Höhere Staatschuldenquoten

Columbia Threadneedle geht davon aus, dass sich die Staatsschuldenquoten weltweit weiter verschlechtern werden. Vom Ausbruch der globalen Finanzkrise im Jahr 2007 bis Ende 2019 sei die Schuldenquote von rund 280 auf etwa 320 Prozent gestiegen. „Wir dürften in diesem Jahr einen Wert von zirka 350 Prozent erreichen”, schreiben die Anleihespezialisten Tammie Tang und Paul Smillie.

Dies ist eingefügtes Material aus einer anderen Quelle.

(* ===== verification/XmppMgr.v ===== *)
(** * The chat service

    The class XmppMgr of [src/sources/services/xmproxy/srv/src/XmppMgr.cpp]: it takes
    commands that buddies send as chat messages, expands aliases, asks the other
    services over JSON-RPC, and answers; and the class EvntHandler
    ([EvntHandler.cpp]), which gets the events of the other services.  [XmppProxy]
    has the connection.

    What the other services answer, what names resolve to and what a sonoff device
    sends is given by functions of what was asked before.  Answers are texts that
    fit the buffers they are put in.  Log messages are not modelled, and neither is
    the answer of the AI agent, a parameter.  [XmppMgrProofs] has the theorems. *)

From Stdlib Require Import ZArith Lia Ascii String Sorted.
From stdpp Require Import base list sorting gmap strings.
From S2P Require Import Prelude CString RpcResult CxxStd XmppProxy.

(** ** Data: [XmppMgr.h] *)
Inductive EXMPP_CMD_TYPES :=
| EXMPP_CMD_SMS_DELETE_ALL | EXMPP_CMD_SMS_DELETE | EXMPP_CMD_SMS_GET | EXMPP_CMD_SMS_SEND
| EXMPP_CMD_SMS_LIST_UPDATE | EXMPP_CMD_SMS_GET_TOTAL | EXMPP_CMD_FMW_GET_VERSION | EXMPP_CMD_FMW_UPDATE
| EXMPP_CMD_FMW_UPDATE_STS | EXMPP_CMD_FMW_UPDATE_RES | EXMPP_CMD_FMW_REBOOT | EXMPP_CMD_FMW_UPTIME
| EXMPP_CMD_FMW_HOSTNAME | EXMPP_CMD_FMW_GET_MYIP | EXMPP_CMD_FMW_RESET_HOSTNAME | EXMPP_CMD_DIAL_VOICE
| EXMPP_CMD_DIAL_USSD | EXMPP_CMD_GET_USSD | EXMPP_CMD_DEBUG_LOG_STS | EXMPP_CMD_GSM_MODEM_IDENT
| EXMPP_CMD_LOG_UPDATE | EXMPP_CMD_LOG_COUNT | EXMPP_CMD_LOG_MSG | EXMPP_CMD_FMW_GET_LOCALIP
| EXMPP_CMD_FMW_POWEROFF | EXMPP_CMD_GPIO | EXMPP_CMD_GSM_EVENT_NOTIFY | EXMPP_CMD_GPIO_EVENT_NOTIFY
| EXMPP_CMD_ALIAS | EXMPP_CMD_SLEEP | EXMPP_CMD_ACCOUNT | EXMPP_CMD_BOTNAME | EXMPP_CMD_BUDDY_LIST
| EXMPP_CMD_SHELLCMD | EXMPP_CMD_SHELLCMD_RESP | EXMPP_CMD_DEVIDENT | EXMPP_CMD_SHUTDOWN | EXMPP_CMD_SONOFF
| EXMPP_CMD_DISPCLEAR | EXMPP_CMD_DISPPRINT | EXMPP_CMD_DISPBKLT | EXMPP_CMD_SHELLCMD_TRIG
| EXMPP_CMD_BUDDY_ADD | EXMPP_CMD_BUDDY_REMOVE | EXMPP_CMD_BUDDY_SUBSCRIBE | EXMPP_CMD_BUDDY_UNSUBSCRIBE
| EXMPP_CMD_ACCEPT_BUDDY_LIST | EXMPP_CMD_RELAY_MESSAGE | EXMPP_CMD_UNKNOWN | EXMPP_CMD_NONE.
#[export] Instance EXMPP_CMD_TYPES_eq_dec : EqDecision EXMPP_CMD_TYPES.
Proof. solve_decision. Defined.
(* ===== verification/XmppMgrProofs.v ===== *)
(** * What the chat service promises

    Every message of a buddy is answered, in the order of arrival, by the sender's
    session, with one reply per command ([replies_in_order], [everyone_is_answered]);
    of those who send messages only an admin has others accepted or makes the service
    write to them ([guests_cannot_manage_buddies]); what is saved is what a restart loads
    ([restart_restores_state]); and where this fails. *)

From Stdlib Require Import ZArith Lia Ascii String Sorted.
From stdpp Require Import base list sorting gmap strings.
From S2P Require Import Prelude CString RpcResult CxxStd XmppProxy XmppMgr.

(** ** Files written line by line *)

(** Every line of the text ends. *)
Definition line_text (ls : list cstr) : cstr := concat (map (λ l, l ++ [NL]) ls).
Definition whole (text : cstr) : Prop := text = line_text (file_lines text).

Lemma lines_of_text ls : Forall (λ l, NL ∉ l) ls → file_lines (line_text ls) = ls.
Proof. intros H. unfold line_text. rewrite <-(app_nil_r (concat _)), file_lines_app by done. by rewrite app_nil_r. Qed.
Lemma whole_text ls : Forall (λ l, NL ∉ l) ls → whole (line_text ls).
Proof. intros H. unfold whole. by rewrite lines_of_text. Qed.
Lemma whole_nil : whole [].
Proof. done. Qed.
Lemma line_text_app ls l : line_text (ls ++ [l]) = line_text ls ++ l ++ [NL].
Proof. unfold line_text. by rewrite map_app, concat_app; cbn; rewrite app_nil_r. Qed.
Lemma whole_lines_app text l : whole text → NL ∉ l → file_lines (text ++ l ++ [NL]) = file_lines text ++ [l].
Proof.
  intros Hw Hl. unfold whole in Hw. rewrite Hw at 1. rewrite <-line_text_app. rewrite lines_of_text; [done|].
  apply Forall_app. split; [apply file_lines_no_nl|by constructor].
Qed.
Lemma whole_app text l : whole text → NL ∉ l → whole (text ++ l ++ [NL]).
Proof.
  intros Hw Hl. unfold whole. rewrite whole_lines_app by done. rewrite line_text_app. unfold whole in Hw. by rewrite <-Hw.
Qed.

(** *** Aliases *)
Definition alias_ok (x : cstr * cstr) : Prop := EQ ∉ x.1 ∧ NL ∉ x.1 ∧ EQ ∉ x.2 ∧ NL ∉ x.2.
Definition alias_body (x : cstr * cstr) : cstr := x.1 ++ [EQ] ++ x.2.

Lemma alias_line_body x : alias_line x = alias_body x ++ [NL].
Proof. unfold alias_line, alias_body. by rewrite <-!app_assoc. Qed.
Lemma alias_body_no_nl x : alias_ok x → NL ∉ alias_body x.
Proof. intros (? & ? & ? & ?). unfold alias_body. assert (NL ≠ EQ) by done. set_solver. Qed.
Lemma alias_entry_body x : alias_ok x → alias_entry (alias_body x) = x.
Proof.
  intros (H1 & _ & H2 & _). unfold alias_entry, alias_body. cbn [app]. rewrite getline_delim by done.
  rewrite getline_all by done. by destruct x.
Qed.
Lemma alias_lines_text m : concat (map alias_line m) = line_text (map alias_body m).
Proof. unfold line_text. rewrite map_map. f_equal. apply map_ext. intros x. apply alias_line_body. Qed.
Lemma alias_bodies_no_nl m : Forall alias_ok m → Forall (λ l, NL ∉ l) (map alias_body m).
Proof. intros H. apply Forall_map. eapply Forall_impl; [exact H|]. apply alias_body_no_nl. Qed.

Lemma load_rewritten m : map_sorted m → Forall alias_ok m → load_aliases (concat (map alias_line m)) [] = m.
Proof.
  intros Hs Hm. unfold load_aliases. rewrite alias_lines_text, lines_of_text by by apply alias_bodies_no_nl.
  rewrite map_map. rewrite (map_ext_in _ id); [by rewrite map_id; apply rebuild|].
  intros x Hx. apply alias_entry_body. rewrite Forall_forall in Hm. apply Hm. by apply list_elem_of_In.
Qed.
Lemma load_extended text k v m : whole text → alias_ok (k, v) → load_aliases text [] = m →
  load_aliases (text ++ alias_line (k, v)) [] = map_set k v m.
Proof.
  intros Hw Hk Hm. unfold load_aliases in *. rewrite alias_line_body, whole_lines_app by (done || by apply alias_body_no_nl).
  rewrite map_app, foldl_app, Hm. cbn [map foldl]. by rewrite alias_entry_body.
Qed.

(** *** Subscriptions *)
Record evnt_ok (e : EventSubscrEntry) : Prop := EvntOk {
  eo_name : subscriber e ≠ [];
  eo_word : Forall (λ c, is_space c = false) (subscriber e);
  eo_type : m_EvntType e = EXMPP_EVNT_GSM ∨ m_EvntType e = EXMPP_EVNT_GPIO;
  eo_arg : -2147483648 ≤ m_EvntArg e ≤ INT_MAX
}.
Definition evnt_body (e : EventSubscrEntry) : cstr :=
  subscriber e ++ BLANK :: evnt_type_name (m_EvntType e) ++ BLANK :: dec (m_EvntArg e).
Lemma evnt_line_body e : evnt_line e = evnt_body e ++ [NL].
Proof. unfold evnt_line, evnt_body. cbn [app]. by rewrite <-!app_assoc; cbn [app]; rewrite <-!app_assoc. Qed.
Lemma space_not_nl s : Forall (λ c, is_space c = false) s → NL ∉ s.
Proof. intros H Hin. rewrite Forall_forall in H. by specialize (H NL Hin). Qed.
Lemma type_name_word t : Forall (λ c, is_space c = false) (evnt_type_name t) ∧ evnt_type_name t ≠ [].
Proof. destruct t; (split; [by repeat constructor|done]). Qed.
Lemma evnt_body_no_nl e : evnt_ok e → NL ∉ evnt_body e.
Proof.
  intros [_ Hw _ _]. unfold evnt_body. assert (NL ≠ BLANK) by done. apply space_not_nl in Hw.
  destruct (type_name_word (m_EvntType e)) as [Ht%space_not_nl _]. assert (Hd := space_not_nl _ (dec_not_space (m_EvntArg e))). set_solver.
Qed.

Section service.
Context {sv : Services}.
Hypothesis Hlong : 32 ≤ long_bits.

Lemma blank_rest c r w : BLANK :: w = c :: r → is_space c = true.
Proof. by intros [= <- _]. Qed.
Lemma evnt_entry_body e : evnt_ok e → evnt_entry (evnt_body e) = Some (MkSubscr (subscriber e) (m_EvntType e) (m_EvntArg e) true).
Proof.
  intros [Hn Hw Ht Ha]. unfold evnt_entry, evnt_body, cmd_and_two.
  destruct (type_name_word (m_EvntType e)) as [Htw Htn].
  rewrite get_word_app by (done || (intros ? ?; apply blank_rest)). rewrite get_word_blank.
  rewrite get_word_app by (done || (intros ? ?; apply blank_rest)). rewrite get_word_blank.
  rewrite <-(app_nil_r (dec _)), get_word_app; [|by apply dec_not_nil|apply dec_not_space|done].
  cbn [fst]. rewrite atoi_dec by done. by destruct Ht as [-> | ->].
Qed.

Lemma load_rewritten_events l : Forall evnt_ok l → load_events (concat (map evnt_line (List.filter m_Status l))) = List.filter m_Status l.
Proof.
  intros Hl. assert (E : concat (map evnt_line (List.filter m_Status l)) = line_text (map evnt_body (List.filter m_Status l))).
  { unfold line_text. rewrite map_map. f_equal. apply map_ext. apply evnt_line_body. }
  rewrite E. unfold load_events. assert (Hf : Forall evnt_ok (List.filter m_Status l)).
  { apply Forall_forall. intros e He. apply list_elem_of_In, filter_In in He as [He _]. rewrite Forall_forall in Hl. by apply Hl, list_elem_of_In. }
  rewrite lines_of_text by (apply Forall_map; eapply Forall_impl; [exact Hf|apply evnt_body_no_nl]).
  clear E Hf. induction Hl as [|e l He _ IH]; [done|]. cbn. destruct (m_Status e) eqn:Es; [|exact IH]. cbn.
  rewrite evnt_entry_body by done. destruct e; cbn in *; subst. by rewrite IH.
Qed.
Lemma load_extended_events text e : whole text → evnt_ok e → m_Status e = true →
  load_events (text ++ evnt_line e) = load_events text ++ [e].
Proof.
  intros Hw He Hs. rewrite evnt_line_body. unfold load_events.
  rewrite whole_lines_app by (done || by apply evnt_body_no_nl). rewrite omap_app. f_equal. cbn. rewrite evnt_entry_body by done.
  destruct e; cbn in *; by subst.
Qed.

(** ** What is kept in the files *)
Definition content (path : cstr) (m : XmppMgr) : cstr := default [] (map_find path (files m)).

(** The files are there, apart from each other, and loading them gives what the
    service has in memory. *)
Record saved (m : XmppMgr) : Prop := Saved {
  sv_alias_path : AliasListFile m ≠ [] ∧ can_write (AliasListFile m) = true;
  sv_event_path : EventSubscrListFile m ≠ [] ∧ can_write (EventSubscrListFile m) = true;
  sv_bot_path : XmppBotNameFilePath m ≠ [] ∧ can_write (XmppBotNameFilePath m) = true;
  sv_apart : AliasListFile m ≠ EventSubscrListFile m ∧ AliasListFile m ≠ XmppBotNameFilePath m ∧
             EventSubscrListFile m ≠ XmppBotNameFilePath m;
  sv_sorted : map_sorted (AliasList m);
  sv_aliases : Forall alias_ok (AliasList m);
  sv_alias_text : whole (content (AliasListFile m) m);
  sv_alias_load : load_aliases (content (AliasListFile m) m) [] = AliasList m;
  sv_events : Forall evnt_ok (myEventList m);
  sv_event_text : whole (content (EventSubscrListFile m) m);
  sv_event_load : load_events (content (EventSubscrListFile m) m) = List.filter m_Status (myEventList m);
  sv_bot : (getline NL (content (XmppBotNameFilePath m) m)).1 = XmppBotName m
}.

(** ** What a command does to the rest *)

(** The connection stays as it is. *)
Record same_conn (p q : ADXmppProxy) : Prop := SameConn {
  sc_j : j q = j p;
  sc_up : iConnect q = iConnect p;
  sc_admin : AdminBuddy q = AdminBuddy p;
  sc_bkup : BkupAdminBuddy q = BkupAdminBuddy p;
  sc_sessions : mySessions q = mySessions p;
  sc_roster : roster q = roster p
}.
Lemma same_conn_refl p : same_conn p p.
Proof. done. Qed.
Lemma same_conn_trans p q r : same_conn p q → same_conn q r → same_conn p r.
Proof. intros [] []. split; congruence. Qed.
Lemma is_admin_conn p q s : same_conn p q → is_admin q s = is_admin p s.
Proof. intros [_ _ Ha Hb _ _]. unfold is_admin. by rewrite Ha, Hb. Qed.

Angesichts dessen bevorzugt Columbia Threadneedle innerhalb des Investmentgrade-Universums Unternehmensanleihen aus Staaten, die über ausreichend finanziellen Spielraum und den politischen Willen verfügen, um weitere Konjunkturmaßnahmen zu finanzieren und auch neue Schulden aufzunehmen. Hierzu gehören etwa Deutschland, die Niederlande sowie die skandinavischen Länder, schreiben Tang und Smillie. Unter den hochverschuldeten Ländern mit einer Verschuldung von über 100 Prozent des BIP ziehen die Experten Länder vor, die über eigene Zentralbanken und Währungen verfügen und daher nötigenfalls Maßnahmen zur Kontrolle der Zinskurve umsetzen können. In dieser Kategorie bevorzugen sie die USA und Großbritannien gegenüber etwa Frankreich und Spanien, denen diese Möglichkeit fehlt.